Alexander estaba en su despacho. Había terminado de arreglar unos documentos que le había pedido su padre. Después de la cena iba a levantarse para ver a Romina cuando su padre entró.
—¿Has terminado, hijo?
—Sí, padre. Me retiro.
—Hijo, antes de que te vayas quiero hablar contigo sobre algo importante.
—Dime, padre.
—Sé que tú y la princesa Astrid han sido amigos desde niños, pero ahora eres un hombre casado. No puedes tratar a otra mujer con tanta informalidad ni llamarla por su nombre ante la sociedad. No es propio. Puede dar lugar a especulaciones, poner en riesgo la reputación de la princesa y dejar mal parada a tu esposa, como si no fuera respetada por su marido.

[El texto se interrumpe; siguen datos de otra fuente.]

(** C7, as amended.  In the text of [to_ssh_config] (of a record whose
    fields hold no newline) the lines are: the metadata comment and a blank
    line when [color_tag] is not empty, neither of them indented; the
    [Host <name>] line; then directive lines only, each indented by exactly
    four spaces. *)
Theorem to_ssh_config_indentation (c : t) :
  single_line_fields c = true ->
  lines_of (to_ssh_config c)
  = metadata_lines c ++ (lit "Host " ++ name c) :: body_lines c
  /\ forallb indented4 (body_lines c) = true
  /\ (is_empty (color_tag c) = true -> metadata_lines c = [])
  /\ (is_empty (color_tag c) = false ->
      metadata_lines c = [metadata_line c; []]
      /\ indented4 (metadata_line c) = false /\ indented4 [] = false).
Proof.
  intros H. split; [|split; [|split]].
  - rewrite lines_of_to_ssh_config by exact H. apply config_lines_shape.
  - apply body_lines_indented.
  - unfold metadata_lines. intros ->. reflexivity.
  - unfold metadata_lines. intros ->. repeat split; reflexivity.
Qed.

Lemma to_ssh_config_indentation_witness :
  single_line_fields db1 = true
  /\ lines_of (to_ssh_config db1)
     = metadata_lines db1 ++ (lit "Host " ++ name db1) :: body_lines db1
  /\ forallb indented4 (body_lines db1) = true.
Proof.
  split; [reflexivity|].
  destruct (to_ssh_config_indentation db1 eq_refl) as (H1 & H2 & _).
  split; assumption.
Defined.

(** C7 as stated fails: the metadata comment of a tagged record is a line
    other than the [Host] line and it is not indented. *)
Lemma metadata_line_not_indented :
  ~ (forall l, In l (lines_of (to_ssh_config db1)) ->
               l <> lit "Host " ++ name db1 -> indented4 l = true).
Proof.
  intros H. specialize (H (metadata_line db1)).
  assert (Hin : In (metadata_line db1) (lines_of (to_ssh_config db1)))
    by (vm_compute; left; reflexivity).
  assert (Hne : metadata_line db1 <> lit "Host " ++ name db1)
    by (vm_compute; discriminate).
  specialize (H Hin Hne). vm_compute in H. discriminate.
Qed.

Lemma is_user_line_emitted (u : str) : is_user_line (lit "    User " ++ u) = true.
Proof.
  unfold is_user_line, split_ws. cbn [list_ascii_of_string app split_ws_aux].
  destruct (split_ws_aux u) as [cur done].
  destruct (isspace " ") eqn:E; [|discriminate E]. cbn.
  reflexivity.
Qed.




(** *** validate *)

Lemma name_pattern_from_class (s : str) :
  forallb name_char s = true -> name_pattern_from true s = true.
Proof.
  induction s as [|c s IH]; simpl; intros H; [reflexivity|].
  apply andb_prop in H. destruct H as [-> Hs]. auto.
Qed.

Lemma name_pattern_class (s : str) :
  is_empty s = false -> forallb name_char s = true -> name_pattern s = true.
Proof.
  destruct s as [|c s]; [discriminate|]. intros _ H.
  simpl in H. apply andb_prop in H. destruct H as [Hc Hs].
  unfold name_pattern. simpl. rewrite Hc. apply name_pattern_from_class, Hs.
Qed.

Lemma name_pattern_from_foreign (s : str) :
  forall seen,
    (exists x, In x s /\ name_char x = false /\ x <> nl) ->
    name_pattern_from seen s = false.
Proof.
  induction s as [|c s IH]; intros seen (x & Hin & Hx & Hnl); [destruct Hin|].
  simpl. destruct (name_char c) eqn:Ec.
  - apply IH. exists x. destruct Hin as [->|Hin]; [congruence|]. auto.
  - destruct Hin as [->|Hin].
    + destruct (Ascii.eqb x nl) eqn:E.
      * apply Ascii.eqb_eq in E. contradiction.
      * rewrite andb_false_r. reflexivity.
    + destruct s; [destruct Hin|]. simpl. apply andb_false_r.
Qed.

—Padre, no creas que no lo noté. No soy tan tonto como algunos piensan. Sé que Romina se molestó y, a partir de ahora, mantendré distancia con Astrid. Creo que ella también lo notó.
El duque puso su mano sobre el hombro de su hijo.
—Bien hecho, hijo. Me dejas tranquilo. Estoy orgulloso de ti.
—Gracias, padre —respondió Alexander.
Alexander se quedó charlando con su padre largo rato en el estudio. Cuando subió a la habitación, Romina estaba profundamente dormida. Acarició su rostro y luego fue a darse un baño. Después de ponerse su ropa de dormir, se metió en la cama y se acercó a ella.
—Buenas noches, esposa —susurró, besando su mejilla adormilada.
Romina se dio la vuelta y se acomodó sobre su pecho. En poco tiempo se había acostumbrado a él. Alexander la abrazó y cerró los ojos; poco a poco, ambos se quedaron dormidos.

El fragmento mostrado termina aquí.